## Listed entries
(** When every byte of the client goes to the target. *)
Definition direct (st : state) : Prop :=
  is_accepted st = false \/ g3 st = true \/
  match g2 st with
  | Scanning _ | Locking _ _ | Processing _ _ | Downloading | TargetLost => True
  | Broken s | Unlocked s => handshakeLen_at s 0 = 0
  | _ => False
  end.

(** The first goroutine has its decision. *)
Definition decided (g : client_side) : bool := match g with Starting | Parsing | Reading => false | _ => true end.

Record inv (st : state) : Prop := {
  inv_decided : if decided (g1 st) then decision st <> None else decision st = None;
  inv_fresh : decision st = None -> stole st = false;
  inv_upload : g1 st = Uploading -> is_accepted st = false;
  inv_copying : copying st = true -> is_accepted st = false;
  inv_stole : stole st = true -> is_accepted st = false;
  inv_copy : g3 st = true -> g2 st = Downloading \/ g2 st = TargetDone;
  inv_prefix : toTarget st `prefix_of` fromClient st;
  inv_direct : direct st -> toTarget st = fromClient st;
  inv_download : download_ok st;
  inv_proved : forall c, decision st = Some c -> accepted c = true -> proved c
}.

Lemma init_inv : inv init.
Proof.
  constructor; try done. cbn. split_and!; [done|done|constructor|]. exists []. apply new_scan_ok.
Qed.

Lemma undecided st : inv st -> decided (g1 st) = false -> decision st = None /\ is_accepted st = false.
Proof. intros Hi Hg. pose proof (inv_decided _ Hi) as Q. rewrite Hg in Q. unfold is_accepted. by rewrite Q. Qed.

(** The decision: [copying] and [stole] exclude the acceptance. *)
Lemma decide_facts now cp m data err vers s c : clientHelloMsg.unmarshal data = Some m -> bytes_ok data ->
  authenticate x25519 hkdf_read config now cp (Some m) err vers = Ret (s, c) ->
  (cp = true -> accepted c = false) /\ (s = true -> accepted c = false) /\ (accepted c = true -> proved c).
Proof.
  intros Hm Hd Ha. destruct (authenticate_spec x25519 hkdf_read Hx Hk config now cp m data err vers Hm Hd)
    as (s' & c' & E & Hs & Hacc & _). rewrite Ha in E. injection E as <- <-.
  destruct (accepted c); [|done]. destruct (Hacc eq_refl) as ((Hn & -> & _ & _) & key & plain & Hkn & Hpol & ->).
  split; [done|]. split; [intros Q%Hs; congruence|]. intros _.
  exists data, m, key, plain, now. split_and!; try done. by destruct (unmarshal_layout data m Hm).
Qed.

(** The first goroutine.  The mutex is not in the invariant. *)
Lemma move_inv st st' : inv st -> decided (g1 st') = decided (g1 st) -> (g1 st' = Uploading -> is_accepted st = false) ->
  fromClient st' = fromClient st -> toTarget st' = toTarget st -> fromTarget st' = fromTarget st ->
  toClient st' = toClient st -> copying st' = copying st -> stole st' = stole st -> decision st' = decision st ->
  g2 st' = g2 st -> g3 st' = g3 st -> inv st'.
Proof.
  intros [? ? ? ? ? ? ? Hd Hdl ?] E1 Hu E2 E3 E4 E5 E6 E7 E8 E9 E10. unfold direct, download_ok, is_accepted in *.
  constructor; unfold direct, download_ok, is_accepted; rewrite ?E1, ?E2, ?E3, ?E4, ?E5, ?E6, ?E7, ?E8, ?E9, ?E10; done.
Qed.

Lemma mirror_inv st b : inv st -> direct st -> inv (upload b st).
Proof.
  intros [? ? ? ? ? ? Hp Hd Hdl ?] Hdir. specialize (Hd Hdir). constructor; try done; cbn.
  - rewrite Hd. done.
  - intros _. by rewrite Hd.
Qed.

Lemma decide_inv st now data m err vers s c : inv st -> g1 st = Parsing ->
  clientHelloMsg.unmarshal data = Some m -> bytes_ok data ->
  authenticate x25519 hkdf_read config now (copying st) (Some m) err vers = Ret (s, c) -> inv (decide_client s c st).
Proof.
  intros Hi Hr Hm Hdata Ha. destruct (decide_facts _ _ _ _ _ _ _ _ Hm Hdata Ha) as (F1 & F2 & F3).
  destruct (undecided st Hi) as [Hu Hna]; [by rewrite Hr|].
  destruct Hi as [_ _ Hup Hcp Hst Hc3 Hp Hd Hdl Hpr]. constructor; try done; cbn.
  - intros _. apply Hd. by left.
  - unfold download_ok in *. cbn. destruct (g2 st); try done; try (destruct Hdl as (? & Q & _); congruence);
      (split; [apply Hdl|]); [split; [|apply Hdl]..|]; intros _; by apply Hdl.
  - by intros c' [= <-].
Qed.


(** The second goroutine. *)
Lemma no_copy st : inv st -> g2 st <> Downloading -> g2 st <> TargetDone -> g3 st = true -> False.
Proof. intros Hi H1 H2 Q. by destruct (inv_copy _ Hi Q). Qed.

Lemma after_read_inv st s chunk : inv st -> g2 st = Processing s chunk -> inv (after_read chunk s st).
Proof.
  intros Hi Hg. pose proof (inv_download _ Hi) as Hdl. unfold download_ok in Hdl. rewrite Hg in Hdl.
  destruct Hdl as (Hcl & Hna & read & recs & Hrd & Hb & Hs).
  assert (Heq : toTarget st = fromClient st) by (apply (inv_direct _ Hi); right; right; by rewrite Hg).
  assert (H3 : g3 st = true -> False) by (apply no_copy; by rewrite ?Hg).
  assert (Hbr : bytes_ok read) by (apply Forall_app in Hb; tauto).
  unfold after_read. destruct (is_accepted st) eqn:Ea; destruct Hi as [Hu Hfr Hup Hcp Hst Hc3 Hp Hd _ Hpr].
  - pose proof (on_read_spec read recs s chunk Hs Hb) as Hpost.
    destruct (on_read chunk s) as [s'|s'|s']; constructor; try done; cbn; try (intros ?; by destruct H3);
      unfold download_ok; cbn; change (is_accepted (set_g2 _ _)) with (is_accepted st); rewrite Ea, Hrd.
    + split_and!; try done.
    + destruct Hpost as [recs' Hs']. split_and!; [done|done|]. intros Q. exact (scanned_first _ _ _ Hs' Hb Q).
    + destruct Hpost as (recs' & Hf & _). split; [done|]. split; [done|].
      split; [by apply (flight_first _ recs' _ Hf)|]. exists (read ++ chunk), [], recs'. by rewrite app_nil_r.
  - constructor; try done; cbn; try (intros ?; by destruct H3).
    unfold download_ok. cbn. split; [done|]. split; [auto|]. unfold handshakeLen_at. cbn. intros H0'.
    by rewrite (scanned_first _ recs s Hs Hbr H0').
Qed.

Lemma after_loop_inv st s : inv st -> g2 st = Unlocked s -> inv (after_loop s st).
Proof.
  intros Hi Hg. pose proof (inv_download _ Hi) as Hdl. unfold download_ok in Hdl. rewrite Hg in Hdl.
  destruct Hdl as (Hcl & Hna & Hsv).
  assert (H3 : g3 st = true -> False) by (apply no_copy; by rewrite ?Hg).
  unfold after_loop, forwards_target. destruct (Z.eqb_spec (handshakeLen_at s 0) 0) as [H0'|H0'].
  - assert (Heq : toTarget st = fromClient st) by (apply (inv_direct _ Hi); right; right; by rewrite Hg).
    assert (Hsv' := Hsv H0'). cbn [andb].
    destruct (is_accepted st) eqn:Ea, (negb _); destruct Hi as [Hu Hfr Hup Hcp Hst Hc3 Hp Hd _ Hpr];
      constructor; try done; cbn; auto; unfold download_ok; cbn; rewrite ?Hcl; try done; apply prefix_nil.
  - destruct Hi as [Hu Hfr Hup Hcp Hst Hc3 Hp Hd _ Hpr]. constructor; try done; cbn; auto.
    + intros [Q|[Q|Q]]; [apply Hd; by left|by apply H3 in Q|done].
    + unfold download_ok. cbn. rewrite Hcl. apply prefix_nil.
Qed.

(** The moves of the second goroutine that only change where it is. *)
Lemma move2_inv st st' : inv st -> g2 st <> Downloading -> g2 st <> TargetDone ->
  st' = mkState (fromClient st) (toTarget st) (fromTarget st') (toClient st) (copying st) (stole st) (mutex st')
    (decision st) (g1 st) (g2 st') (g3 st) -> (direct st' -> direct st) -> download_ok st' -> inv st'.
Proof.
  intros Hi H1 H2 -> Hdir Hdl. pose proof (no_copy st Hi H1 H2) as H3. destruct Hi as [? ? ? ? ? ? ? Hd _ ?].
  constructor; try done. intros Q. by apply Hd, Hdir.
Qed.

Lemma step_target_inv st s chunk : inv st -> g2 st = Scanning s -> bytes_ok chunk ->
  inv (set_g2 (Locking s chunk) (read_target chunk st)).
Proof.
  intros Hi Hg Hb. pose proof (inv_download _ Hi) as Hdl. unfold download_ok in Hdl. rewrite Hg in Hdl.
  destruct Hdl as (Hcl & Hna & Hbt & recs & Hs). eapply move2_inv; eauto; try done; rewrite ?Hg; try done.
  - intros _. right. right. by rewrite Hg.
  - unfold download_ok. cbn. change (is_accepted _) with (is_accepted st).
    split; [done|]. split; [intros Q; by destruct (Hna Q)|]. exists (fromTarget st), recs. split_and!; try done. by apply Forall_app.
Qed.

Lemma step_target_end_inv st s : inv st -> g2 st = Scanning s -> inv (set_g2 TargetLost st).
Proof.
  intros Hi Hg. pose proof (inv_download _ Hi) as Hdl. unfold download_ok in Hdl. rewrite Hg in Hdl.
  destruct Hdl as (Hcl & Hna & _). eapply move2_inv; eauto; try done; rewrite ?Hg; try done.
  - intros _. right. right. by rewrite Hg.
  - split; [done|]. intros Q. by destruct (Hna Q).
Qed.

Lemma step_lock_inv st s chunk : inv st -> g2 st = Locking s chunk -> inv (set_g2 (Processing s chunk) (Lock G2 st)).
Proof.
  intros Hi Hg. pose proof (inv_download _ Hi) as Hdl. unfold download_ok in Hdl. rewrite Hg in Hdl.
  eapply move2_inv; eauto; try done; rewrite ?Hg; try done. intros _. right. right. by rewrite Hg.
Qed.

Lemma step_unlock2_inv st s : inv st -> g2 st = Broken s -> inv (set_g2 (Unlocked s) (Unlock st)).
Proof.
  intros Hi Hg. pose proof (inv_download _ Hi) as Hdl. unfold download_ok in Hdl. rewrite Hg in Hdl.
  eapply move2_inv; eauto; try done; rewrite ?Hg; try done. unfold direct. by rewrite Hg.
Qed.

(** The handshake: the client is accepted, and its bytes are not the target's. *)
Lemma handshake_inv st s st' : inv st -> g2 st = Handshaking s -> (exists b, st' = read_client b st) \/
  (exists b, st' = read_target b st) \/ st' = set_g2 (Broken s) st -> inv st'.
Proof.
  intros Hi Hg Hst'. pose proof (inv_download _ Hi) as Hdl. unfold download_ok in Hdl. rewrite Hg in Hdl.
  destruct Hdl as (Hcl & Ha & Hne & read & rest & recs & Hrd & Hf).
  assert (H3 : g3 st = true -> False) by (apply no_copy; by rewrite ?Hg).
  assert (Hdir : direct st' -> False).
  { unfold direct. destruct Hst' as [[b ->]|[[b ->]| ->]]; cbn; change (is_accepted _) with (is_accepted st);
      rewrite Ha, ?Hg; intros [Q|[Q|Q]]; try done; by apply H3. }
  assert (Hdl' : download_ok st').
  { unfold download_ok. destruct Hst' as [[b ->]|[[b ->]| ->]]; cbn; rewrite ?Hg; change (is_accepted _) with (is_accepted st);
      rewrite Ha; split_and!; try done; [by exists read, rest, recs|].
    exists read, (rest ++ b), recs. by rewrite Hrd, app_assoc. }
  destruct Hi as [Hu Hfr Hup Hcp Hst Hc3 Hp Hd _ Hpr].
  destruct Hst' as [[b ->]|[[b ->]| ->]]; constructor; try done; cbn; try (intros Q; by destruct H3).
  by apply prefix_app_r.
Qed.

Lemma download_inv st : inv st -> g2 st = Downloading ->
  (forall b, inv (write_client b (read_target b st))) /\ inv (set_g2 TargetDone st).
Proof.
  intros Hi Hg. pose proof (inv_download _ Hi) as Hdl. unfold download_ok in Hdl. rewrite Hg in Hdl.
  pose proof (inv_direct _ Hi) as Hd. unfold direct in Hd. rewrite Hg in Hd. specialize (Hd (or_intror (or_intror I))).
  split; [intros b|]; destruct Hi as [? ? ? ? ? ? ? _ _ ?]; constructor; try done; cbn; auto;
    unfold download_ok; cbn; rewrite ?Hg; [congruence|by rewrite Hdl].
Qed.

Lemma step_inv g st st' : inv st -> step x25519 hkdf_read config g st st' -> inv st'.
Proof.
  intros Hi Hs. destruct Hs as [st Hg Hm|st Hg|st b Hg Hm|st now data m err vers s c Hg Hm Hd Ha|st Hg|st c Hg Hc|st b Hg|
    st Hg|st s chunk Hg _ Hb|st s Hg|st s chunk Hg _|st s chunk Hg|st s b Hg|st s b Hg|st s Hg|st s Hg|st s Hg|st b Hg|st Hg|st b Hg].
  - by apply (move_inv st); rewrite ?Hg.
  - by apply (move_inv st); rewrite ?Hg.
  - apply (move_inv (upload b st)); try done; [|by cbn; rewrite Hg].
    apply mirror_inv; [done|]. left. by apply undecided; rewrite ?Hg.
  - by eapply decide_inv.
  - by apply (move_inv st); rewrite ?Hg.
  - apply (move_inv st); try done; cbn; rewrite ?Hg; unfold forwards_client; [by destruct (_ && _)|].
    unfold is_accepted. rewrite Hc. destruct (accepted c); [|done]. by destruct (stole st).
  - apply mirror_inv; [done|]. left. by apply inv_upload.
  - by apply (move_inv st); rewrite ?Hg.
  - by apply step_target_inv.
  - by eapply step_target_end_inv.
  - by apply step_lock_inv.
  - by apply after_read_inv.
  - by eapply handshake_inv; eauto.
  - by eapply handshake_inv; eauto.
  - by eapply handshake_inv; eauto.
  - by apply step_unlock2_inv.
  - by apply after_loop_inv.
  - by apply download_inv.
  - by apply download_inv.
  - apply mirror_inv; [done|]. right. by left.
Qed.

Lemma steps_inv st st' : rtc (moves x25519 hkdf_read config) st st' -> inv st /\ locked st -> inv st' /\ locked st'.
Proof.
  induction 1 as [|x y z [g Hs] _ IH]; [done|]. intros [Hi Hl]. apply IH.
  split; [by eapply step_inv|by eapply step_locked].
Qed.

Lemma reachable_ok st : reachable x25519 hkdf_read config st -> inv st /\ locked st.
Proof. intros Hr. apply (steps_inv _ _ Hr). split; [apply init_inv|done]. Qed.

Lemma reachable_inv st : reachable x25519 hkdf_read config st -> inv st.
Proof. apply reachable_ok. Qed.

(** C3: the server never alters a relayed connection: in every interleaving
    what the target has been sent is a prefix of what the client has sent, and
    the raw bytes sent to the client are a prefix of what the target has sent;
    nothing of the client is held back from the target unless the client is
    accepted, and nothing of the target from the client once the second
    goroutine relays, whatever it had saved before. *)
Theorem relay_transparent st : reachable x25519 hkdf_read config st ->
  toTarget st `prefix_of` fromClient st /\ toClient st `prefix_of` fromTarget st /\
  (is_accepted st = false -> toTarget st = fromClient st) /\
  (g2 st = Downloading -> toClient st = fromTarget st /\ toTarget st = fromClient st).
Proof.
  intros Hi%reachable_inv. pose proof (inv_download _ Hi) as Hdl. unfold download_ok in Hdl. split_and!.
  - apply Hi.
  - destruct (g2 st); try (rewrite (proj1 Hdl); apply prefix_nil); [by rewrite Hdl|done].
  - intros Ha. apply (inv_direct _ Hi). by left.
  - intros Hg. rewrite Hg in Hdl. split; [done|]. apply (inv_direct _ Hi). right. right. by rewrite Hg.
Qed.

## What is expected
Look above for the line holding "unfold download_ok; cbn; rewrite ?Hg;", then set down exactly that line and every line after it up to and including the line holding "split; [by eapply", with nothing else.

## Answer space
    unfold download_ok; cbn; rewrite ?Hg; [congruence|by rewrite Hdl].
Qed.

Lemma step_inv g st st' : inv st -> step x25519 hkdf_read config g st st' -> inv st'.
Proof.
  intros Hi Hs. destruct Hs as [st Hg Hm|st Hg|st b Hg Hm|st now data m err vers s c Hg Hm Hd Ha|st Hg|st c Hg Hc|st b Hg|
    st Hg|st s chunk Hg _ Hb|st s Hg|st s chunk Hg _|st s chunk Hg|st s b Hg|st s b Hg|st s Hg|st s Hg|st s Hg|st b Hg|st Hg|st b Hg].
  - by apply (move_inv st); rewrite ?Hg.
  - by apply (move_inv st); rewrite ?Hg.
  - apply (move_inv (upload b st)); try done; [|by cbn; rewrite Hg].
    apply mirror_inv; [done|]. left. by apply undecided; rewrite ?Hg.
  - by eapply decide_inv.
  - by apply (move_inv st); rewrite ?Hg.
  - apply (move_inv st); try done; cbn; rewrite ?Hg; unfold forwards_client; [by destruct (_ && _)|].
    unfold is_accepted. rewrite Hc. destruct (accepted c); [|done]. by destruct (stole st).
  - apply mirror_inv; [done|]. left. by apply inv_upload.
  - by apply (move_inv st); rewrite ?Hg.
  - by apply step_target_inv.
  - by eapply step_target_end_inv.
  - by apply step_lock_inv.
  - by apply after_read_inv.
  - by eapply handshake_inv; eauto.
  - by eapply handshake_inv; eauto.
  - by eapply handshake_inv; eauto.
  - by apply step_unlock2_inv.
  - by apply after_loop_inv.
  - by apply download_inv.
  - by apply download_inv.
  - apply mirror_inv; [done|]. right. by left.
Qed.

Lemma steps_inv st st' : rtc (moves x25519 hkdf_read config) st st' -> inv st /\ locked st -> inv st' /\ locked st'.
Proof.
  induction 1 as [|x y z [g Hs] _ IH]; [done|]. intros [Hi Hl]. apply IH.
  split; [by eapply step_inv|by eapply step_locked].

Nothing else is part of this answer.